Table 3 shows a range of outcomes for the schizophrenia population and the matched comparison group for 2015. Individuals in the schizophrenia group were significantly more likely than the comparison group to have a general hospital admission (OR 1.18), a psychiatric inpatient admission (OR 52.80) or an emergency department attendance (OR 2.35). Individuals with schizophrenia were significantly more likely to be receiving a social welfare benefit (OR 17.64) and living in social housing (OR 3.39). Justice system interactions were also significantly more common among the group with schizophrenia; they were around twice as likely to have police proceedings initiated against them (OR 2.15), receive a conviction (OR 1.78) and receive a prison sentence (OR 2.49) than individuals in the comparison group. Finally, individuals with schizophrenia were significantly less likely to be employed than the matched comparison group (OR 0.11), and while their odds of receiving any income were higher than the control group (OR 2.40), their average annual income was less than half that of those without schizophrenia. People with schizophrenia were also significantly more likely to live in areas of higher socioeconomic deprivation (mean NZDep2013 score 7.4 compared to 5.9).

Table 3: Health, social support, justice sector and economic outcomes for schizophrenia and matched comparison populations.[[a]]

a Sub-group values may not sum to totals due to Stats NZ rounding requirements.

Government costs

Table 4 displays the estimated government costs for health, social support and the justice sector for those with and without schizophrenia. Costs were significantly higher for the schizophrenia group than in the matched comparison group across each of these domains. The largest difference was in health costs, where the average per-person cost for the schizophrenia group was nearly seven times higher than for the control group. Social support costs were five times higher among the schizophrenia group and justice sector costs nearly two times higher.

Table 4: Government health, social support and justice sector costs (in New Zealand dollars) for schizophrenia and matched comparison populations.[[a]]

a Costs may not sum to totals due to Stats NZ rounding requirements.

Discussion

This paper identified a national cohort of working age individuals living with schizophrenia in New Zealand, examined a range of health and social outcomes for those individuals and estimated associated government costs using information available from linked administrative data in the IDI.

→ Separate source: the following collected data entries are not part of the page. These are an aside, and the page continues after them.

Lemma merkle_total (b : block) :
  exists r, calculate_merkle_root hash_pair checksum checksum_null merkle_digest b = Some r.
Proof.
  destruct (transactions b) as [|tx l] eqn:E; [|destruct (calculate_merkle_root_ref hash_pair checksum checksum_null
    merkle_digest b) as (d & _ & ->); [by rewrite E|eauto]].
  unfold calculate_merkle_root. rewrite E. cbn. eauto.
Qed.

Lemma complete_spec skip key b c b' c1 :
  complete_block skip key b c = Ok (b', c1) ->
  head_block_id (dgp c) = previous b /\ time (dgp c) < timestamp b /\ is_ok (get_witness (witness b) c) = true
  /\ try_apply_block skip b c = Ok (transactions b', c1)
  /\ exists r b0, calculate_merkle_root hash_pair checksum checksum_null merkle_digest b' = Some r
     /\ b' = with_id (make_id b0) b0 /\ b0 = sign key (with_root r (with_transactions (transactions b') b)).
Proof.
  intros H. unfold complete_block in H. apply rbind_ok in H as ([] & H1 & H). apply rbind_ok in H as ([] & H2 & H).
  apply rbind_ok in H as (w & H3 & H). apply rbind_ok in H as ([txs c2] & H4 & H).
  apply rbind_ok in H as (r & H5 & [= <- <-]). unfold fc_assert in *.
  case_bool_decide; [|done]. destruct (Z.ltb_spec (time (dgp c)) (timestamp b)); [|done].
  unfold get_or in H5. destruct (calculate_merkle_root _ _ _ _ _) as [r'|] eqn:Er in H5; [injection H5 as ->|done].
  split; [done|]. split; [done|]. rewrite H3. split; [done|]. split; [exact H4|].
  exists r, (sign key (with_root r (with_transactions txs b))). split; [exact Er|]. done.
Qed.

Lemma complete_time skip key b c b' c1 : complete_block skip key b c = Ok (b', c1) -> timestamp b' = timestamp b.
Proof.
  unfold complete_block. intros H. do 3 apply rbind_ok in H as (? & _ & H). apply rbind_ok in H as ([txs c2] & _ & H).
  apply rbind_ok in H as (r & _ & [= <- <-]). done.
Qed.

The schizophrenia population included 18,096 individuals corresponding to a prevalence of 6.7 per 1,000 people in the working age (18 to 64) population. This estimate is in line with previous international estimates of the prevalence of schizophrenia,[[7,8]] but it is slightly higher than previous New Zealand estimates, a difference that may be accounted for by the previous estimates having used smaller time windows[[32]] or more limited data sources.[[19]] The higher prevalence for Māori reported in this study is consistent with previous New Zealand studies that used administrative data and found schizophrenia incidence and prevalence rates around two to three times higher for Māori than for non-Māori.[[19,32]] Higher rates among Māori could reflect higher rates of schizophrenia. But these rates could also reflect that Māori are more likely than non-Māori to be given a schizophrenia diagnosis when they have psychosis symptoms.[[33]] Our finding that the prevalence of schizophrenia is higher among males than females adds to the existing literature where conclusions about sex difference in prevalence are inconclusive.[[8,34]] Prevalence rates are highest among the 35–54 age group. The lower rate for the 55–64-year-old cohort is likely because our available data do not enable us to look back far enough to the peak (early adult) diagnosis ages for that group. In contrast, for the younger cohorts, in particular those aged 18 to 24, it is probable that a schizophrenia diagnosis has yet to be formalised for many.

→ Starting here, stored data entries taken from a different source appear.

Lemma bump_known (k : option NodeType) (d : ntdic_t) (c : Z) :
  NoDup d.*1 ->
  (k, c) ∈ d ->
  (bump k d).*1 = d.*1
  /\ forall k' c', (k', c') ∈ bump k d <->
       (k' <> k /\ (k', c') ∈ d) \/ (k' = k /\ c' = (c + 1)%Z).
Proof.
  induction d as [|[k0 c0] d IH]; intros Hnd Hin.
  - inversion Hin.
  - simpl in *. apply NoDup_cons in Hnd as [Hk0 Hnd].
    destruct (decide (k0 = k)) as [->|Hne].
    + split; [reflexivity|].
      assert (c0 = c) as ->.
      { apply elem_of_cons in Hin as [Heq|Hin]; [congruence|].
        exfalso. apply Hk0. apply list_elem_of_fmap. exists (k, c). auto. }
      intros k' c'. rewrite !elem_of_cons. split.
      * intros [Heq|Hin']; [injection Heq as -> ->; auto|].
        left. split; [|auto]. intros ->. apply Hk0.
        apply list_elem_of_fmap. exists (k, c'). auto.
      * intros [[Hne [Heq|Hin']]|[-> ->]].
        -- injection Heq as -> ->. congruence.
        -- right. exact Hin'.
        -- left. reflexivity.
    + apply elem_of_cons in Hin as [Heq|Hin]; [congruence|].
      destruct (IH Hnd Hin) as [IH1 IH2].
      split; [rewrite !fmap_cons, IH1; reflexivity|].
      intros k' c'. rewrite !elem_of_cons, IH2. split.
      * intros [Heq|[[H1 H2]|[-> ->]]].
        -- injection Heq as -> ->. left. split; [congruence | left; reflexivity].
        -- left. split; [exact H1 | right; exact H2].
        -- right. split; reflexivity.
      * intros [[H1 [Heq|H2]]|[-> ->]].
        -- left. exact Heq.
        -- right. left. split; assumption.
        -- right. right. split; reflexivity.
Qed.

Lemma bump_new (k : option NodeType) (d : ntdic_t) :
  k ∉ d.*1 -> bump k d = (d ++ [(k, 1%Z)])%list.
Proof.
  induction d as [|[k0 c0] d IH]; intros Hk; simpl.
  - reflexivity.
  - simpl in Hk. apply not_elem_of_cons in Hk as [Hne Hk].
    destruct (decide (k0 = k)); [congruence|]. rewrite IH by exact Hk.
    reflexivity.
Qed.

Lemma occurrences_snoc (k : option NodeType) (l : list Node) (x : Node) :
  occurrences k (l ++ [x])
  = (occurrences k l + (if decide (getType x = k) then 1 else 0))%nat.
Proof.
  unfold occurrences. rewrite filter_app, length_app. f_equal.
  rewrite filter_cons. destruct (decide (getType x = k)); reflexivity.
Qed.

Lemma tallied_step (d : ntdic_t) (l : list Node) (x : Node) :
  tallied d l -> tallied (bump (getType x) d) (l ++ [x]).
Proof.
  intros (Hnd & Hkeys & Hcnt).
  destruct (decide (getType x ∈ d.*1)) as [Hin|Hnin].
  - apply list_elem_of_fmap in Hin as ([k c] & Hk & Hin). simpl in Hk.
    subst k.
    destruct (bump_known _ _ _ Hnd Hin) as [Hsame Hel].
    split; [rewrite Hsame; exact Hnd|]. split.
    + intros k. rewrite Hsame, Hkeys, fmap_app, elem_of_app. simpl.
      rewrite list_elem_of_singleton. split; [auto|].
      intros [H| ->]; [exact H|]. apply Hkeys.
      apply list_elem_of_fmap. exists (getType x, c). auto.
    + intros k c' Hin'. apply Hel in Hin' as [[Hne Hin']|[-> ->]].
      * rewrite occurrences_snoc. rewrite decide_False by congruence.
        rewrite Nat.add_0_r. apply Hcnt, Hin'.
      * rewrite occurrences_snoc, decide_True by reflexivity.
        rewrite (Hcnt _ _ Hin). lia.
  - rewrite (bump_new _ _ Hnin). split; [|split].
    + rewrite fmap_app. simpl. apply NoDup_app. split; [exact Hnd|].
      split; [|apply NoDup_singleton].
      intros k Hk Hk'. apply list_elem_of_singleton in Hk'. congruence.
    + intros k. rewrite !fmap_app, !elem_of_app, Hkeys. simpl.
      rewrite !list_elem_of_singleton. reflexivity.
    + intros k c Hin. apply elem_of_app in Hin as [Hin|Hin].
      * rewrite occurrences_snoc. rewrite decide_False.
        -- rewrite Nat.add_0_r. apply Hcnt, Hin.
        -- intros Heq. apply Hnin. rewrite Heq.
           apply list_elem_of_fmap. exists (k, c). auto.
      * apply list_elem_of_singleton in Hin. injection Hin as -> ->.
        rewrite occurrences_snoc, decide_True by reflexivity.
        assert (occurrences (getType x) l = 0%nat) as ->; [|reflexivity].
        unfold occurrences. apply length_zero_iff_nil.
        apply filter_none. intros n Hn Heq.
        apply Hnin, Hkeys. rewrite <- Heq.
        apply list_elem_of_fmap. eauto.
Qed.
(** X9.  A second [with_batch] always succeeds and changes nothing, when
    the record had a batch index or positions with a first axis: also after
    a first call that failed.  On a record without atoms the first call
    raises [ZeroDivisionError] and leaves the batch pointer as it was; the
    second call then reports success although no pointer was stored. *)
Theorem with_batch_second_call d :
  (is_Some (d !! BATCH_KEY)
   ∨ ∃ pos n rest, d !! POSITIONS_KEY = Some pos ∧ shape pos = n :: rest) →
  with_batch (with_batch d).1 = ((with_batch d).1, Ok tt)
  ∧ (∀ pos rest, d !! BATCH_KEY = None → d !! POSITIONS_KEY = Some pos →
       shape pos = 0 :: rest →
       (with_batch d).2 = Raise ZeroDivisionError
       ∧ (with_batch d).1 !! BATCH_PTR_KEY = d !! BATCH_PTR_KEY).
Proof.
  intros Hd. assert (BATCH_PTR_KEY ≠ BATCH_KEY) as Hne by key_ne. split.
  - apply with_batch_present.
    destruct (d !! BATCH_KEY) as [b|] eqn:Hb.
    { rewrite with_batch_present by (by rewrite Hb). cbn. by rewrite Hb. }
    destruct Hd as [[? [=]] | (pos & n & rest & Hp & Hs)].
    unfold with_batch. rewrite run_contains, Hb.
    rewrite bool_decide_false by (by intros [? ?]).
    rewrite (run_getitem _ pos) by done.
    unfold len. rewrite Hs, run_lift_Ok, run_setitem.
    destruct (arange _ _ _ _) as [ptr|e];
      [rewrite run_lift_Ok | rewrite run_lift_Raise]; cbn [fst setitem].
    + by rewrite lookup_insert_ne, lookup_insert_eq.
    + by rewrite lookup_insert_eq.
  - intros pos rest Hb Hp Hs.
    unfold with_batch. rewrite run_contains, Hb.
    rewrite bool_decide_false by (by intros [? ?]).
    rewrite (run_getitem _ pos) by done.
    unfold len. rewrite Hs, run_lift_Ok, run_setitem.
    unfold arange. rewrite decide_True by done. rewrite run_lift_Raise.
    split; [done|]. cbn [fst]. by rewrite lookup_insert_ne by (by apply not_eq_sym).
Qed.

(** X10.  [with_batch] on a record without a batch index needs the
    positions: without them it raises their [KeyError], and with positions
    of rank 0 the [TypeError] of [len]; the record is left as it was. *)
Theorem with_batch_needs_positions d :
  d !! BATCH_KEY = None →
  (d !! POSITIONS_KEY = None →
   with_batch d = (d, Raise (KeyError POSITIONS_KEY)))
  ∧ (∀ pos, d !! POSITIONS_KEY = Some pos → shape pos = [] →
       with_batch d = (d, Raise (TypeError "len() of unsized object"))).
Proof.
  intros Hb. split.
  - intros Hp. unfold with_batch. rewrite run_contains, Hb.
    rewrite bool_decide_false by (by intros [? ?]).
    by rewrite run_getitem_None.
  - intros pos Hp Hs. unfold with_batch. rewrite run_contains, Hb.
    rewrite bool_decide_false by (by intros [? ?]).
    rewrite (run_getitem _ pos) by done.
    unfold len. rewrite Hs. by rewrite run_lift_Raise.
Qed.
End Batch.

Compared with matched controls, people living with schizophrenia had more ED visits and more inpatient hospital admissions for both mental and physical health reasons. The high rates of mental health service use are unsurprising given the substantial mental health burden of living with schizophrenia, and increased ED and hospital use has been reported previously.[[35,36]] There is evidence that people living with schizophrenia have poorer physical health and higher rates of co-occurring medical conditions,[[11,37,38]] and this, along with ED visits directly related to schizophrenia, may account for the high levels of ED and hospital use. Our finding of lower ACC use among the schizophrenia population is likely due to lower employment rates in the schizophrenia group and therefore reduced eligibility for income compensation.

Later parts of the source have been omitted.